Moderated by Rui Zhong from the Wilson Center’s Kissinger Institute on China and the United States, this event brought together three panelists to discuss “Cultural Timelines of the COVID-19 Pandemic.” Diana Yeh, from City University of London, spoke about the West’s initial othering of the virus and problematically tokenizing media coverage of the pandemic in the United Kingdom. Beijing correspondent for The Telegraph Sophia Yan commented on the effectiveness of Beijing’s eventual narrative control over the outbreak and propaganda push to emphasize Western countries’ failures to control the virus. Yangyang Cheng, particle physicist and science writer, spoke about the coronavirus transcending borders and the importance of thinking about solutions beyond those that cater to individual states’ interests.

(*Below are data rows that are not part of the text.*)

(** X2: where the platform has [atob], a segment holding a character that
    is no base64 digit in either alphabet, no whitespace and no [=] is
    never decoded: [urlBase64Decode] throws, either for the length or
    with the [InvalidCharacterError] of [atob]. *)
Theorem urlBase64Decode_foreign (c : ascii) (str : string) :
  atob_defined = true ->
  value c = None ->
  Ascii.eqb "-" c = false ->
  Ascii.eqb "_" c = false ->
  is_whitespace c = false ->
  Ascii.eqb pad_char c = false ->
  has_char c str = true ->
  urlBase64Decode str = Throw (new_Error "Illegal base64url string!")
  \/ urlBase64Decode str
     = Throw (mkError InvalidCharacterError (VString atob_error) VUndefined).
Proof.
  intros Hatob Hvalue Hminus Hunder Hspace Hpad Hin.
  assert (Hplus : Ascii.eqb "+" c = false).
  { destruct (Ascii.eqb "+" c) eqn:E; [| reflexivity].
    apply Ascii.eqb_eq in E as <-. discriminate Hvalue. }
  assert (Hslash : Ascii.eqb "/" c = false).
  { destruct (Ascii.eqb "/" c) eqn:E; [| reflexivity].
    apply Ascii.eqb_eq in E as <-. discriminate Hvalue. }
  unfold urlBase64Decode.
  set (output := replace_all "_" "/" (replace_all "-" "+" str)).
  assert (Hout : has_char c output = true).
  { subst output. now rewrite !has_char_replace_all. }
  assert (Hthrow : forall pad,
    (base64Decode (output +:+ pad)
       ≫= fun binaryString =>
            Return (default binaryString (TextDecoder_decode binaryString)))
    = Throw (mkError InvalidCharacterError (VString atob_error) VUndefined)).
  { intros pad. unfold base64Decode. rewrite Hatob.
    rewrite (atob_foreign c); [reflexivity | assumption ..|].
    rewrite has_char_append, Hout. reflexivity. }
  assert (Hnil : output +:+ EmptyString = output).
  { generalize output. intros s. induction s as [| a s IH]; [reflexivity |].
    now rewrite append_cons, IH. }
  destruct (String.length output mod 4)%nat as [| [| [| [| n]]]];
    rewrite ?bind_Return, ?bind_Throw.
  - right. rewrite <- Hnil. apply Hthrow.
  - now left.
  - right. apply Hthrow.
  - right. apply Hthrow.
  - now left.
Qed.

End MoreCodecFacts.

(** ** The snapshot *)

Section SnapshotFacts.
Context `{Host}.

Lemma lookup_prop_own_keys k (o : Object) :
  lookup_prop k o = None <-> k ∉ own_keys o.
Proof.
  induction o as [| [k0 v0] o IH]; cbn [lookup_prop own_keys map fst].
  - split; [intros _; apply not_elem_of_nil | reflexivity].
  - rewrite not_elem_of_cons.
    destruct (String.eqb k0 k) eqn:E.
    + apply String.eqb_eq in E as ->.
      split; [discriminate | intros [Hne _]; contradiction].
    + apply String.eqb_neq in E. rewrite IH.
      split; [intros Hin; split; [congruence | exact Hin] | now intros [_ Hin]].
Qed.

(** The loop of [_details] never writes under a key it skips. *)
Lemma copy_details_skipped keys (this userCopy : Object) k :
  in_User_prototype k || key_in forbiddenSaveAttributes k = true ->
  lookup_prop k (copy_details keys this userCopy) = lookup_prop k userCopy.
Proof.
  intros Hskip. revert userCopy.
  induction keys as [| key keys IH]; intros userCopy; cbn [copy_details];
    [reflexivity |].
  destruct (in_User_prototype key || key_in forbiddenSaveAttributes key)
    eqn:E; rewrite IH; [reflexivity |].
  apply lookup_prop_assign_ne. intros ->. congruence.
Qed.

Lemma _details_lookup w this k :
  lookup_prop k (_details w this)
  = if in_User_prototype k || key_in forbiddenSaveAttributes k then None
    else lookup_prop k (object_at w this).
Proof.
  unfold _details.
  destruct (in_User_prototype k || key_in forbiddenSaveAttributes k) eqn:E.
  - now rewrite copy_details_skipped.
  - rewrite copy_details_lookup by exact E.
    destruct (decide (k ∈ own_keys (object_at w this))) as [Hin | Hout].
    + rewrite bool_decide_eq_true_2 by exact Hin. cbn [get lookup_prop].
      destruct (lookup_prop k (object_at w this)) eqn:Hk; [reflexivity |].
      now apply lookup_prop_own_keys in Hk.
    + rewrite bool_decide_eq_false_2 by exact Hout. cbn [lookup_prop].
      symmetry. now apply lookup_prop_own_keys.
Qed.

(** X3: the snapshot [_details] holds exactly the own properties of the
    [User] under their values, except [api] and whatever is named like a
    member of the class; so the transport handle is never serialised,
    and the [token], [url] and [audience] always are when set. *)
Theorem snapshot_is_exact (w : World) (this : loc) (k : string) :
  lookup_prop k (_details w this)
  = (if in_User_prototype k || key_in forbiddenSaveAttributes k then None
     else lookup_prop k (object_at w this))
  /\ lookup_prop "api" (_details w this) = None
  /\ lookup_prop "token" (_details w this)
     = lookup_prop "token" (object_at w this)
  /\ lookup_prop "url" (_details w this)
     = lookup_prop "url" (object_at w this)
  /\ lookup_prop "audience" (_details w this)
     = lookup_prop "audience" (object_at w this).
Proof.
  repeat apply conj; rewrite _details_lookup; reflexivity.
Qed.

Lemma get__details w this k :
  in_User_prototype k || key_in forbiddenSaveAttributes k = false ->
  get (VObject (_details w this)) k = field w this k.
Proof.
  intros Hkeep. unfold field. cbn [get].
  now rewrite _details_lookup, Hkeep.
Qed.

End SnapshotFacts.

(** ** What each operation leaves alone *)

Section FrameFacts.
Context `{Host}.

Lemma field_alter_token_ne v that this k (h : list Object) :
  k <> "token" ->
  get (VObject (default [] (alter (assign "token" v) that h !! this))) k
  = get (VObject (default [] (h !! this))) k.
Proof.
  intros Hne. destruct (decide (that = this)) as [-> | Hthat].
  - rewrite list_lookup_alter_eq.
    destruct (h !! this) as [o |]; cbn; [| reflexivity].
    rewrite lookup_prop_assign_ne; [reflexivity | congruence].
  - now rewrite list_lookup_alter_ne.
Qed.

(** [_processTokenResponse] writes the [token] of its [User] and may log;
    it does nothing else, whether it returns or not. *)
Lemma _processTokenResponse_world this tokenResponse w :
  exists r v logs,
    _processTokenResponse this tokenResponse w
    = (r,
       mkWorld (isBrowser w) (localStorage w) (currentUser w)
         (refreshPromises w) (alter (assign "token" v) this (heap w))
         (tickets w) (requests w) (console w ++ logs)).
Proof.
  unfold _processTokenResponse.
  destruct (claims_expiry tokenResponse) as [expires_at | error].
  - eexists _, _, []. unfold set_field, with_heap. cbn.
    rewrite list_alter_alter_eq, app_nil_r. do 2 f_equal.
    apply list_alter_ext; [| reflexivity].
    intros o _. apply assign_assign.
  - destruct (Error_toString error) as [text | error'].
    + eexists _, _, [_]. reflexivity.
    + eexists _, _, []. unfold set_field, with_heap. cbn.
      now rewrite app_nil_r.
Qed.

(** [new User] appends one object to the heap and may log; the storage,
    the registry, the tickets and the requests stay as they are. *)
Lemma new_User_world api tokenResponse audience w :
  exists r o logs user,
    new_User api tokenResponse audience w
    = (r,
       mkWorld (isBrowser w) (localStorage w) user (refreshPromises w)
         (heap w ++ [o]) (tickets w) (requests w) (console w ++ logs))
    /\ (forall u, r = Return u -> u = length (heap w))
    /\ length logs <= 1
    /\ (forall error, r = Throw error -> logs = []).
Proof.
  destruct (is_nullish api) eqn:Hapi.
  - unfold new_User, read. rewrite Hapi.
    eexists _, _, [], _. unfold set_field, with_heap. cbn.
    rewrite alter_last, app_nil_r.
    repeat apply conj; [reflexivity | discriminate | lia | reflexivity].
  - rewrite (new_User_eq _ _ _ _ Hapi). eexists _, _, _, _.
    repeat apply conj; [reflexivity | now intros u [= <-] | | discriminate].
    unfold decode_log. destruct (claims_expiry tokenResponse); cbn; lia.
Qed.

Lemma _saveUserData_world this attributes fromStorage w :
  _saveUserData this attributes fromStorage w
  = mkWorld (isBrowser w) (localStorage w) (currentUser w)
      (refreshPromises w)
      (alter (_saveUserData_object attributes fromStorage) this (heap w))
      (tickets w) (requests w) (console w).
Proof. reflexivity. Qed.

Lemma removeSavedSession_eq w :
  removeSavedSession w
  = mkWorld (isBrowser w)
      (if isBrowser w then delete storageKey (localStorage w)
       else localStorage w)
      (currentUser w) (refreshPromises w) (heap w) (tickets w) (requests w)
      (console w).
Proof.
  unfold removeSavedSession. destruct w as [[] ? ? ? ? ? ? ?]; reflexivity.
Qed.

Lemma _saveSession_eq this w :
  _saveSession this w
  = mkWorld (isBrowser w)
      (if isBrowser w
       then <[storageKey := JSON_stringify (VObject (_details w this))]>
              (localStorage w)
       else localStorage w)
      (currentUser w) (refreshPromises w) (heap w) (tickets w) (requests w)
      (console w).
Proof.
  unfold _saveSession. destruct w as [[] ? ? ? ? ? ? ?]; reflexivity.
Qed.

(** [recoverSession] appends at most one object to the heap and logs at
    most once; the storage is read, never written. *)
Lemma recoverSession_world apiInstance w :
  exists r h logs user,
    recoverSession apiInstance w
    = (r,
       mkWorld (isBrowser w) (localStorage w) user (refreshPromises w)
         (heap w ++ h) (tickets w) (requests w) (console w ++ logs))
    /\ length h <= 1
    /\ length logs <= 1.
Proof.
  unfold recoverSession.
  destruct (currentUser w) as [user |] eqn:Hcur.
  { exists (Return (Some user)), [], [], (currentUser w).
    rewrite !app_nil_r, Hcur. split; [| cbn; lia].
    f_equal. rewrite <- Hcur. apply World_eta. }
  destruct (saved_session w) as [json |].
  2: { exists (Return None), [], [], (currentUser w).
       rewrite !app_nil_r. split; [| cbn; lia].
       f_equal. apply World_eta. }
  assert (Hfrom : exists r h logs user,
    recover_from apiInstance json w
    = (r,
       mkWorld (isBrowser w) (localStorage w) user (refreshPromises w)
         (heap w ++ h) (tickets w) (requests w) (console w ++ logs))
    /\ length h <= 1
    /\ length logs <= 1
    /\ (forall error, r = Throw error -> logs = [])).
  { unfold recover_from.
    destruct (parse json ≫= destructure) as [data | error].
    2: { eexists _, [], [], _. rewrite !app_nil_r.
         split; [f_equal; apply World_eta | cbn; auto with lia]. }
    destruct (negb (truthy (get data "url"))
              || negb (truthy (get data "token"))).
    { eexists _, [], [], _. rewrite !app_nil_r.
      split; [f_equal; apply World_eta | cbn; auto with lia]. }
    destruct (recovery_api apiInstance (get data "url")) as [api | error].
    2: { eexists _, [], [], _. rewrite !app_nil_r.
         split; [f_equal; apply World_eta | cbn; auto with lia]. }
    destruct (new_User_world api (get data "token") (get data "audience") w)
      as (r & o & logs & user & -> & Hu & Hlogs & Hthrow).
    destruct r as [u | error].
    - eexists _, [_], logs, user. split.
      + rewrite _saveUserData_world. cbn.
        rewrite (Hu u eq_refl). now rewrite alter_last.
      + repeat apply conj; [cbn; lia | exact Hlogs |].
        intros ? Hne. discriminate Hne.
    - eexists _, [o], logs, user.
      split; [reflexivity |].
      repeat apply conj; [cbn; lia | exact Hlogs |].
      intros error' _. now apply (Hthrow error). }
  destruct Hfrom as (r & h & logs & user & -> & Hlen & Hlogs & Hthrow).
  destruct r as [result | error].
  - eexists _, h, logs, user. split; [| split; assumption].
    now destruct result.
  - rewrite (Hthrow error eq_refl), app_nil_r.
    destruct (Error_toString error) as [text | error'].
    + eexists _, h, [_], user. split; [reflexivity |].
      split; [exact Hlen | cbn; lia].
    + eexists _, h, [], user. rewrite app_nil_r.
      split; [reflexivity |]. split; [exact Hlen | cbn; lia].
Qed.

(** [_refreshToken] joins, declines or starts: only a start changes the
    state. *)
Lemma _refreshToken_world this refresh_token w :
  (exists r,
     _refreshToken this refresh_token w = (r, w)
     /\ forall t, r = Return (Refresh t) ->
                  exists key, refreshPromises w !! key = Some t)
  \/ (exists key,
        refreshPromises w !! key = None
        /\ in_Object_prototype key = false
        /\ _refreshToken this refresh_token w
           = (Return (Refresh (length (tickets w))),
              mkWorld (isBrowser w) (localStorage w) (currentUser w)
                (<[key := length (tickets w)]> (refreshPromises w))
                (heap w)
                (tickets w ++ [mkTicket this key None])
                (requests w ++ [refresh_request (field w this "api") key])
                (console w))).
Proof.
  unfold _refreshToken.
  destruct (ToString refresh_token) as [key | error].
  2: { left. eexists. split; [reflexivity | discriminate]. }
  destruct (refreshPromises w !! key) as [t |] eqn:Hreg.
  { left. eexists. split; [reflexivity |]. intros t' [= <-]. eauto. }
  destruct (in_Object_prototype key) eqn:Hproto.
  { left. eexists. split; [reflexivity | discriminate]. }
  right. exists key. repeat split; assumption.
Qed.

Professor Yeh spoke about the racial attacks and violence toward East Asians in the wake of the “Chinese virus” discourse. She made a point to emphasize that Chinese haven’t been the only Asian ethnic group being attacked and that anyone who looks of East Asian descent could be vulnerable in the current climate. Yeh also mentioned that many Asians in the U.K. have a “business over justice” mindset, wherein they would prefer to preserve their livelihoods and thrive economically than call out racism. In the context of the current Black Lives Matter movement, she said, some Asian voices in the U.K. have been disappointingly silent.
Clockwise from top left: Rui Zhong, Yangyang Cheng, Sophia Yan, Diana Yeh.
As Yan pointed out, the coronavirus outbreak might have been the first time many Westerners were really paying close attention to an evolving story coming out of China. The othering and racism might be a result of the underlying alienation of China from the West.
As part of her broader discussion about the new world that will emerge post-covid, Cheng emphasized the importance of pursuing science and reality over nationalism. This crisis might be the moment to mobilize China, the United States, and other countries to move past self-serving strategy and toward much-needed cooperation. In the context of national security and national interests, she said, “We have figured out how to kill each other so much better than we have figured out how to live together.”